Simchat Torah
Rabbis with the Scrolls

Two Rabbis with the
Scrolls of the Law
Emmanuel Levy (1900-1985)

The Hebrew word Torah means ‘instruction’, and it is a word which sometimes refers to the first five books of the Bible*, at times to the entire Jewish Bible, and occasionally to the whole of rabbinic literature. Simchat Torah, “rejoicing in the Torah”, is an observance marking the completion of the yearly cycle of readings from the books of Genesis, Exodus, Leviticus, Numbers and Deuteronomy.

These five books contain the law or principles that devote Jews consider fundamental to their religion and way of life. And each week in synagogue a portion of the Torah is read, the readings timed so that the last chapter of Deuteronomy is read on Simchat Torah—at which point, the reader proceeds immediately to the first chapter of Genesis, a reminder that the circle of the law is eternal.

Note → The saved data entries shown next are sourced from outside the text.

(* ===== verification/Config.v ===== *)
(** * Configuration, bit masks and the command record

    The compile-time configuration ([config.h], [config.quadro6000.h], the
    constants of [page_table.h] and [device_bar1.h]), the bit-mask templates of
    [bit_mask.h], the split [round_up] of the page tables and the command
    message of [a3.h]. *)

From S2P Require Import Prelude.

(** ** [config.h] and [config.quadro6000.h] *)

Definition A3_1G : Z := 0x40000000.
Definition A3_2G : Z := A3_1G * 2.
Definition A3_VM_NUM : Z := 2.
Definition A3_CHANNELS : Z := 128.
Definition A3_DOMAIN_CHANNELS : Z := A3_CHANNELS / A3_VM_NUM.
Definition A3_MEMORY_CTL_PART : Z := A3_1G / 2.
Definition A3_MEMORY_CTL_NUM : Z := ((A3_2G * 2) / A3_MEMORY_CTL_PART) / A3_VM_NUM.
Definition A3_MEMORY_SIZE : Z := A3_MEMORY_CTL_PART * A3_MEMORY_CTL_NUM.
Definition A3_HYPERVISOR_DEVICE_MEM_BASE : Z := A3_2G * 2.
Definition A3_HYPERVISOR_DEVICE_MEM_SIZE : Z := A3_2G.
Definition A3_BAR0_SIZE : Z := Z.shiftl 32 20.
Definition A3_BAR4_SIZE : Z := 0x1000.
Definition A3_BAR3_TOTAL_SIZE : Z := 16 * Z.shiftl 1 20.
Definition A3_BAR3_ARENA_SIZE : Z := A3_BAR3_TOTAL_SIZE / A3_VM_NUM.
Definition NOUVEAU_PV_SLOT_SIZE : Z := 0x1000.
Definition NOUVEAU_PV_SLOT_NUM : Z := 64.
Definition NOUVEAU_PV_SLOT_TOTAL : Z := NOUVEAU_PV_SLOT_SIZE * NOUVEAU_PV_SLOT_NUM.

(** ** [page_table.h] *)

Definition kPAGE_SHIFT : Z := 12.
Definition kSMALL_PAGE_SHIFT : Z := 12.
Definition kLARGE_PAGE_SHIFT : Z := 17.
Definition kPAGE_SIZE : Z := 0x1000.
Definition kPAGE_DIRECTORY_COVERED_SIZE : Z := 0x8000000.
Definition kMAX_PAGE_DIRECTORIES : Z := 0x2000.
Definition kSMALL_PAGE_SIZE : Z := Z.shiftl 1 kSMALL_PAGE_SHIFT.
Definition kLARGE_PAGE_SIZE : Z := Z.shiftl 1 kLARGE_PAGE_SHIFT.
Definition kSMALL_PAGE_COUNT : Z := Z.shiftr kPAGE_DIRECTORY_COVERED_SIZE kSMALL_PAGE_SHIFT.
Definition kLARGE_PAGE_COUNT : Z := Z.shiftr kPAGE_DIRECTORY_COVERED_SIZE kLARGE_PAGE_SHIFT.

(** [device_bar1.h]: the software page table of BAR1 covers 128MB. *)
Definition kBAR1_ARENA_SIZE : Z := 128 * Z.shiftl 1 20.

(** Replaces every configuration constant by its numeral. *)
Ltac const_num c := let v := eval vm_compute in c in change c with v in *.
Ltac consts :=
  const_num A3_1G; const_num A3_2G; const_num A3_VM_NUM;
  const_num A3_CHANNELS; const_num A3_DOMAIN_CHANNELS; const_num A3_MEMORY_CTL_PART;
  const_num A3_MEMORY_CTL_NUM; const_num A3_MEMORY_SIZE; const_num A3_HYPERVISOR_DEVICE_MEM_BASE;
  const_num A3_HYPERVISOR_DEVICE_MEM_SIZE; const_num A3_BAR0_SIZE; const_num A3_BAR4_SIZE;
  const_num A3_BAR3_TOTAL_SIZE; const_num A3_BAR3_ARENA_SIZE; const_num NOUVEAU_PV_SLOT_SIZE;
  const_num NOUVEAU_PV_SLOT_NUM; const_num NOUVEAU_PV_SLOT_TOTAL; const_num kPAGE_SHIFT;
  const_num kSMALL_PAGE_SHIFT; const_num kLARGE_PAGE_SHIFT; const_num kPAGE_SIZE;
  const_num kPAGE_DIRECTORY_COVERED_SIZE; const_num kMAX_PAGE_DIRECTORIES; const_num kSMALL_PAGE_SIZE;
  const_num kLARGE_PAGE_SIZE; const_num kSMALL_PAGE_COUNT; const_num kLARGE_PAGE_COUNT;
  const_num kBAR1_ARENA_SIZE.

(** ** [bit_mask.h] *)

(** [values<N>::lower] and [values<N>::upper], 64-bit masks. *)
Definition lower_mask (n : Z) : Z := u64 (Z.shiftl 1 n) - 1.
Definition upper_mask (n : Z) : Z := u64 (Z.lnot (lower_mask n)).

(** The result types of the templates are at least as wide as the argument,
    so the mask is the value: no truncation follows. *)
Definition bit_mask (n ch : Z) : Z := Z.land (lower_mask n) ch.
Definition bit_clear (n ch : Z) : Z := Z.land (upper_mask n) ch.
Definition bit_check (n ch : Z) : bool := negb (Z.land (Z.shiftl 1 n) ch =? 0).

Definition lower32 (data : Z) : Z := u32 data.
Definition upper32 (data : Z) : Z := u32 (Z.shiftr (Z.shiftr data 16) 16).

(** [round_up(x, y)] of the page tables: [y] is a power of two. *)
Definition round_up (x y : Z) : Z := Z.land (u64 (x + (y - 1))) (u64 (Z.lnot (y - 1))).

(** ** The command message of [a3.h] *)

Inductive type_t : Type :=
| TYPE_INIT | TYPE_WRITE | TYPE_READ | TYPE_UTILITY | TYPE_BAR3 | TYPE_OTHER (t : Z).

(** [type], [value], [offset] are [uint32_t], [u8[0]] is the BAR and [u8[1]]
    the access size. A [type] value outside the enumeration is [TYPE_OTHER]. *)
Record command : Type := Command {
  type : type_t;
  value : Z;
  offset : Z;
  bar : Z;
  size : Z
}.

(** A command as the message queue delivers it: the fields have their widths. *)
Definition command_wf (c : command) : Prop :=
  0 <= value c < 2 ^ 32 /\ 0 <= offset c < 2 ^ 32 /\
  0 <= bar c < 2 ^ 8 /\ 0 <= size c < 2 ^ 8.

(** ** Facts about the masks *)

Lemma lower_mask_ones n : 0 <= n < 64 -> lower_mask n = Z.ones n.
Proof.
  intros. unfold lower_mask. rewrite Z.shiftl_1_l, u64_small.
  - by rewrite Z.ones_equiv, Z.sub_1_r.
  - split; [lia|]. change 18446744073709551616 with (2 ^ 64).
    apply Z.pow_lt_mono_r; lia.
Qed.

Lemma bit_mask_mod n x : 0 <= n < 64 -> bit_mask n x = x mod 2 ^ n.
Proof.
  intros. unfold bit_mask. rewrite lower_mask_ones, Z.land_comm by lia.
  by rewrite Z.land_ones by lia.
Qed.

Lemma bit_mask_range n x : 0 <= n < 64 -> 0 <= bit_mask n x < 2 ^ n.
Proof. intros. rewrite bit_mask_mod by lia. apply Z.mod_pos_bound. lia. Qed.

Lemma u64_testbit x i :
  0 <= i -> Z.testbit (u64 x) i = ((i <? 64) && Z.testbit x i)%bool.
Proof.
  intros. unfold u64. change 18446744073709551616 with (2 ^ 64).
  destruct (Z.ltb_spec i 64).
  - by rewrite Z.mod_pow2_bits_low by lia.
  - by rewrite Z.mod_pow2_bits_high by lia.
Qed.

Lemma bit_clear_sub n x :
  0 <= n < 64 -> 0 <= x < 2 ^ 64 -> bit_clear n x = x - x mod 2 ^ n.
Proof.
  intros Hn Hx. assert (bit_clear n x = Z.ldiff x (Z.ones n)) as ->.
  { unfold bit_clear, upper_mask. rewrite lower_mask_ones by lia.
    apply Z.bits_inj'; intros i Hi.
    rewrite Z.land_spec, Z.ldiff_spec, u64_testbit, Z.lnot_spec by lia.
    destruct (Z.ltb_spec i 64); simpl; [by rewrite andb_comm|].
    rewrite <- (Z.mod_small x (2 ^ 64)) by lia.
    by rewrite Z.mod_pow2_bits_high by lia. }
  rewrite Z.ldiff_ones_r, Z.shiftr_div_pow2, Z.shiftl_mul_pow2 by lia.
  rewrite Z.mod_eq by lia. lia.
Qed.

Lemma lnot_mask_round k s :
  0 <= k < 64 -> 0 <= s < 2 ^ 64 ->
  Z.land s (u64 (Z.lnot (2 ^ k - 1))) = s - s mod 2 ^ k.
Proof.
  intros. rewrite <- bit_clear_sub by lia.
  unfold bit_clear, upper_mask. rewrite lower_mask_ones, Z.land_comm by lia.
  by rewrite Z.ones_equiv, Z.sub_1_r.
Qed.

(** Rounding up to a power of two, when the addition does not wrap. *)
Lemma round_up_spec k x :
  0 <= k < 64 -> 0 <= x -> x + 2 ^ k <= 2 ^ 64 ->
  round_up x (2 ^ k) = ((x + 2 ^ k - 1) / 2 ^ k) * 2 ^ k.
Proof.
  intros Hk Hx Hs. unfold round_up.
  rewrite (u64_small (x + (2 ^ k - 1))) by lia.
  rewrite lnot_mask_round by lia.
  rewrite Z.mod_eq by lia. replace (x + (2 ^ k - 1)) with (x + 2 ^ k - 1) by lia.
  lia.
Qed.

Several worshippers are allowed to perform the aliyah, the blessing recited over the reading, and at the completion of this special service the congregation carry the scrolls round the synagogue with high-spirited singing and dancing. As many people as possible are given the chance to carry the scrolls; even children are given the honour of bearing a small paper version.

Work is not permitted on Simchat Torah, and in some synagogues ceremonies are held to mark the beginning of a child’s education in the ways of the faith.

*Also known as the “Books of Moses”, after the biblical figure regarded by Jews as the greatest of the prophets.